Ten Things to Know From the NBGH Employer Survey 

By Clive Riddle, August 16, 2019

The National Business Group on Health has released their annual study - The 2020 Large Employers' Health Care Strategy and Plan Design Survey, which found “employers project the total cost of health benefits will rise 5% in 2020, taking cost management initiatives into account. That increase is identical to 2019’s projected increase - but actual costs are coming in lower. Large employers reported the actual increase in 2018 was 3.6%.”

For comparison, PwC's Health Research Institute in their June report: Medical cost trend: Behind the numbers 2020, projected which projects the 2020 trend to be a six percent cost increase.  In late July Milliman released their 2019 Milliman Medical Index, a 12-page report and their 15th annual analysis that "measures healthcare costs for individuals and families receiving coverage from an employer-sponsored preferred provider plan (PPO).
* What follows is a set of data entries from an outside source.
Definition keyword_chars (c : ascii) : bool :=
  alphanums c || Ascii.eqb c "_" || Ascii.eqb c "$".

Definition Keyword (m : string) : ParserElement string :=
  mkPE default_white true true (fun s loc =>
    if String.eqb (substring loc (String.length m) s) m then
      let before :=
        match loc with
        | O => true
        | S p => match String.get p s with
                 | Some c => negb (keyword_chars c)
                 | None => true
                 end
        end in
      let after :=
        match String.get (loc + String.length m) s with
        | Some c => negb (keyword_chars c)
        | None => true
        end in
      if before && after then Some ((loc + String.length m)%nat, m) else None
    else None).

(** [LineEnd] matches a line feed, or the end of the input (and then
    returns the position after the end). *)
Definition LineEnd : ParserElement unit :=
  mkPE lineend_white true true (fun s loc =>
    match String.get loc s with
    | Some c => if (Py.code c =? 10)%nat then Some (S loc, tt) else None
    | None => if (loc =? String.length s)%nat then Some (S loc, tt) else None
    end).

(** [instring[loc - 1]], where index [-1] is the last character. *)
Definition char_before (s : string) (loc : nat) : option ascii :=
  match loc with
  | O => String.get (String.length s - 1) s
  | S p => String.get p s
  end.

(** [WordEnd] skips no white space; inside the input it wants a character
    of a word before the position and none at it. *)
Definition WordEnd (wordChars : ascii -> bool) : ParserElement unit :=
  mkPE default_white false true (fun s loc =>
    match String.get loc s with
    | Some c =>
        let prev := match char_before s loc with
                    | Some p => wordChars p
                    | None => false
                    end in
        if wordChars c || negb prev then None else Some (loc, tt)
    | None => Some (loc, tt)
    end).

(** *** Combined elements *)

(** A parse action that converts the token. *)
Definition action {A B} (f : A -> B) (e : ParserElement A) : ParserElement B :=
  mkPE (whiteChars e) (skipWhitespace e) (callPreparse e) (fun s loc =>
    match parseImpl e s loc with
    | Some (loc', a) => Some (loc', f a)
    | None => None
    end).

(** The elements that enhance one expression hand the position to it
    without another white-space skip. *)
Definition enhance {A B} (f : A -> B) (e : ParserElement A) : ParserElement B :=
  mkPE (whiteChars e) (skipWhitespace e) (callPreparse e) (fun s loc =>
    match _parse e false s loc with
    | Some (loc', a) => Some (loc', f a)
    | None => None
    end).

Definition Suppress {A} (e : ParserElement A) : ParserElement unit :=
  enhance (fun _ => tt) e.

Definition Group {A} (e : ParserElement A) : ParserElement A :=
  enhance (fun a => a) e.

Definition And {A B} (e1 : ParserElement A) (e2 : ParserElement B)
  : ParserElement (A * B) :=
  mkPE (whiteChars e1) (skipWhitespace e1) true (fun s loc =>
    match _parse e1 false s loc with
    | Some (loc1, a) =>
        match _parse e2 true s loc1 with
        | Some (loc2, b) => Some (loc2, (a, b))
        | None => None
        end
    | None => None
    end).

(** [Or]: every alternative is tried at the position, and the one with the
    longest match wins (the first one among equals). *)
Fixpoint longest {A} (exprs : list (ParserElement A)) (s : string) (loc : nat)
  : option (nat * A) :=
  match exprs with
  | [] => None
  | e :: rest =>
      match _parse e true s loc, longest rest s loc with
      | Some (l1, a), Some (l2, b) =>
          if (l2 <=? l1)%nat then Some (l1, a) else Some (l2, b)
      | Some r, None => Some r
      | None, r => r
      end
  end.

Definition Or {A} (exprs : list (ParserElement A)) : ParserElement A :=
  let self_skip := forallb skipWhitespace exprs in
  mkPE default_white self_skip false (fun s loc =>
    let loc0 :=
      if forallb callPreparse exprs && self_skip
      then skip_white default_white s loc (String.length s) else loc in
    longest exprs s loc0).

Fixpoint many_go {A} (e : ParserElement A) (s : string) (loc fuel : nat)
  : nat * list A :=
  match fuel with
  | O => (loc, [])
  | S f =>
      match _parse e true s loc with
      | Some (loc', a) =>
          let '(stop, rest) := many_go e s loc' f in (stop, a :: rest)
      | None => (loc, [])
      end
  end.

Definition ZeroOrMore {A} (e : ParserElement A) : ParserElement (list A) :=
  mkPE (whiteChars e) (skipWhitespace e) (callPreparse e) (fun s loc =>
    Some (many_go e s loc (S (S (String.length s))))).

Definition OneOrMore {A} (e : ParserElement A) : ParserElement (list A) :=
  mkPE (whiteChars e) (skipWhitespace e) (callPreparse e) (fun s loc =>
    match many_go e s loc (S (S (String.length s))) with
    | (_, []) => None
    | r => Some r
    end).

(** [DelimitedList(content, delim)] is
    [content + ZeroOrMore(Suppress(delim) + content)]. *)
Definition DelimitedList {A D} (content : ParserElement A)
    (delim : ParserElement D) : ParserElement (list A) :=
  enhance (fun '(a, rest) => a :: map snd rest)
    (And content (ZeroOrMore (And (Suppress delim) content))).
For 2019, they found overall healthcare costs for a hypothetical family of four have reached $28,386, an increase of 3.8% from the year prior.
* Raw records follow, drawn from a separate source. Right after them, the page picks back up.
Lemma addDocument_index st content metadata uuid now emb :
  generateEmbedding content = Some emb ->
  let r := addDocument st content metadata true uuid now in
  fst r = mkDoc uuid content metadata (Some emb) now now
  /\ PunkRecords.voyIndex (snd r) = Some [PunkRecords.entryOf (fst r) emb]
  /\ PunkRecords.initialized (snd r) = true
  /\ PunkRecords.db (snd r) !! uuid = Some (fst r).
Proof.
  intros He. unfold PunkRecords.addDocument. rewrite He. simpl.
  repeat split. apply lookup_insert_eq.
Qed.

(** C10: an [addDocument] whose embedding succeeds rebuilds the vector
    index from [getAllEmbeddings()], which is always empty, plus the new
    document: afterwards the index holds exactly the new document's
    embedding, whatever it held before (a second such call leaves only the
    second document), and [semanticSearch] can only return the newest
    document. *)
Theorem addDocument_leaves_only_newest_embedding
    (st : PunkRecords.State) (content : string) (metadata : DocumentMetadata)
    (uuid : string) (now : Z) (emb : list Q) :
  voyAnswersFromIndex voySearch ->
  generateEmbedding content = Some emb ->
  let doc := fst (addDocument st content metadata true uuid now) in
  let st' := snd (addDocument st content metadata true uuid now) in
  PunkRecords.getAllEmbeddings st = []
  /\ PunkRecords.voyIndex st' = Some [mkEntry uuid
                                        (PunkRecords.orElse (md_title metadata) uuid)
                                        (PunkRecords.orElse (Some (md_source metadata)) "")
                                        emb]
  /\ (forall query limit r,
        r ∈ fst (semanticSearch st' query limit) ->
        sr_document r = doc /\ doc_id doc = uuid)
  /\ (forall content2 metadata2 uuid2 now2 emb2,
        generateEmbedding content2 = Some emb2 ->
        let st2 := snd (addDocument st' content2 metadata2 true uuid2 now2) in
        exists e2, PunkRecords.voyIndex st2 = Some [e2] /\ e_id e2 = uuid2).
Proof.
  intros Hvoy He doc st'.
  destruct (addDocument_index st content metadata uuid now emb He)
    as (Hdoc & Hidx & Hinit & Hdb).
  fold doc in Hdoc, Hidx, Hdb. fold st' in Hidx, Hinit, Hdb.
  split; [done|]. split; [by rewrite Hidx, Hdoc|]. split.
  - intros query limit r. unfold PunkRecords.semanticSearch.
    rewrite (initialize_initialized st' Hinit), Hidx.
    destruct (generateEmbedding query) as [q|]; simpl; [|by intros ?%elem_of_nil].
    intros Hr. apply list_elem_of_omap in Hr as (nb & Hnb & Hres).
    destruct (Hvoy _ _ _ _ Hnb) as (e & He1 & Hid).
    apply list_elem_of_singleton in He1. subst e.
    assert (Hnbid : nb_id nb = uuid) by (rewrite <- Hid, Hdoc; done).
    rewrite Hnbid, lookup_insert_eq, He in Hres. injection Hres as <-. simpl.
    by rewrite Hdoc.
  - intros content2 metadata2 uuid2 now2 emb2 He2 st2.
    destruct (addDocument_index st' content2 metadata2 uuid2 now2 emb2 He2)
      as (Hdoc2 & Hidx2 & _ & _).
    eexists. split; [exact Hidx2|]. by rewrite Hdoc2.
Qed.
Here’s ten things to know from this year’s NBGH study:

  1. Total cost of health care per employee including premiums and OOP is estimated to be $14,642 for 2019 and $15,375 in 2020.
  2. The employers will cover contribution is about 70% of costs while employees will bear about 30%, 
  3. 44% of employers ranked musculoskeletal issues as the top condition impacting their costs. 85% ranked it among the top three conditions.
  4. The top two listed large employer initiatives for 2020 were: (1) Implement more virtual care solutions - 51%; (2) More focused strategy on high-cost claims - 39%
  5. 31% of employers plan to implement an ACO or high performance network in select markets in 2020
  6. 49% of employers plan to pursue an advanced primary care strategy in 2020, and another 26% are considering one by 2022.
  7. 34% of employers will deliver advanced primary care through an onsite or near-site health center 
  8. 85% of employers rate high-cost drugs as the number one or two most concerning pharmacy issues.
  9. 20% of employers will have a point of sale prescription rebate program in 2020, but 67% favor a model based on net price of medications with no rebate as an alternative.
  10. The number of employers offering full replacement consumer-directed health plans will shrink to 25% in 2020, down from 30% this year and 39% in 2018.
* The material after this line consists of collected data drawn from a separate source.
(** * eTOXlab PLS engine ([src/pls.py]): NIPALS fitting, LOO validation,
      projection and model persistence.

    The embedding is shallow: each method of the class [pls] is a Rocq
    function of the same name.

    - Arithmetic.  The operations of the module are kept abstract in a
      class [Scalar].  Every definition is written once, over any carrier
      [F], and read at two carriers: [float] (IEEE binary64, Rocq's
      primitive floats), which is what [np.float64] computes, NaN and
      infinities included, and on which every definition evaluates; and
      [R] (the real numbers), the same program in exact arithmetic, for the
      algebraic properties of the algorithm.  [np.dot], [np.mean] and the
      accumulations are sums from the left.
    - Store.  Arrays that a method updates in place ([deflateLV],
      [project], [getLOO]) or that the caller hands in ([X], [Y], [x]) live
      in a store and are passed by reference, so that aliasing is visible.
      Arrays a method creates and nothing updates afterwards (scores,
      loadings, weights, means, result vectors) are immutable values.
    - Effects.  A method is a function from the store to an [outcome]: the
      value returned with the new store, a Python exception, or [OutOfFuel]
      for the [while True] loop of [build], which runs on fuel.  The object
      [self] is passed in and, where the method assigns attributes,
      returned.  An exception ends the call: what [self] and the arrays
      hold by then is not described.
    - Shapes.  A matrix is a list of rows with its number of columns; the
      properties below are about matrices whose rows all have that length
      ([rect]).  Where numpy raises on a shape mismatch the methods raise. *)

From Stdlib Require Import ZArith List String Bool Lia.
From Stdlib Require Import Floats Uint63 Reals Lra.
From stdpp Require Import base option list.
Import ListNotations.

(** ** Scalars *)

(** The operations of [np.float64] that [pls.py] uses. *)
Class Scalar (F : Type) : Type := {
  fzero : F;                     (* 0.0 *)
  fone : F;                      (* 1.00 *)
  fadd : F -> F -> F;
  fsub : F -> F -> F;
  fmul : F -> F -> F;
  fdiv : F -> F -> F;            (* numpy division: never raises *)
  fsqrt : F -> F;                (* np.sqrt *)
  of_int : nat -> F;             (* a Python int used as a float operand *)
  fgtb : F -> F -> bool;         (* a > b *)
  fis0 : F -> bool               (* b == 0.0, the test of Python's float division *)
}.

Declare Scope scalar_scope.
Delimit Scope scalar_scope with sc.
Infix "+" := fadd : scalar_scope.
Infix "-" := fsub : scalar_scope.
Infix "*" := fmul : scalar_scope.
Infix "/" := fdiv : scalar_scope.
The Latest on Physician Burnout

By Clive Riddle, August 9, 2019

InCrowd has just released their 16-page 2019 Physician Burnout Survey report - a follow-up to their 2016 burnout research, asking their participating physicians how they’re coping with job-related stress. They found “sixty-eight percent of US-based physicians surveyed reported experiencing burnout at some level,” and that “primary care physicians (PCPs) report higher burnout rates than specialists, with 79% of PCPs personally experiencing burnout compared with 57% of specialists. And, more than a third of InCrowd physicians surveyed said they would not recommend their profession to a young family member.”

The report also shares findings that: 

  • Burnout is highest among younger physicians, with those in their 30s and 40s reporting highest rates of burnout (74%), and burnout rates dropping thereafter.
  • Hospital employees report slightly worse metrics for addressing burnout (20% effective) compared to those who work across private practices (27% effective).
  • Those who report that their facilities effectively address burnout credit workplace initiatives that improve workflow (46%), provide schedule flexibility (45%), and support wellness (41%).
  • When asked what actions their facilities could take to alleviate the issue of physician burnout, over half of respondents report that increased support staffing (66%), mandatory vacation time or half-days (57%), and reduced patient volume (56%) are likely to help. 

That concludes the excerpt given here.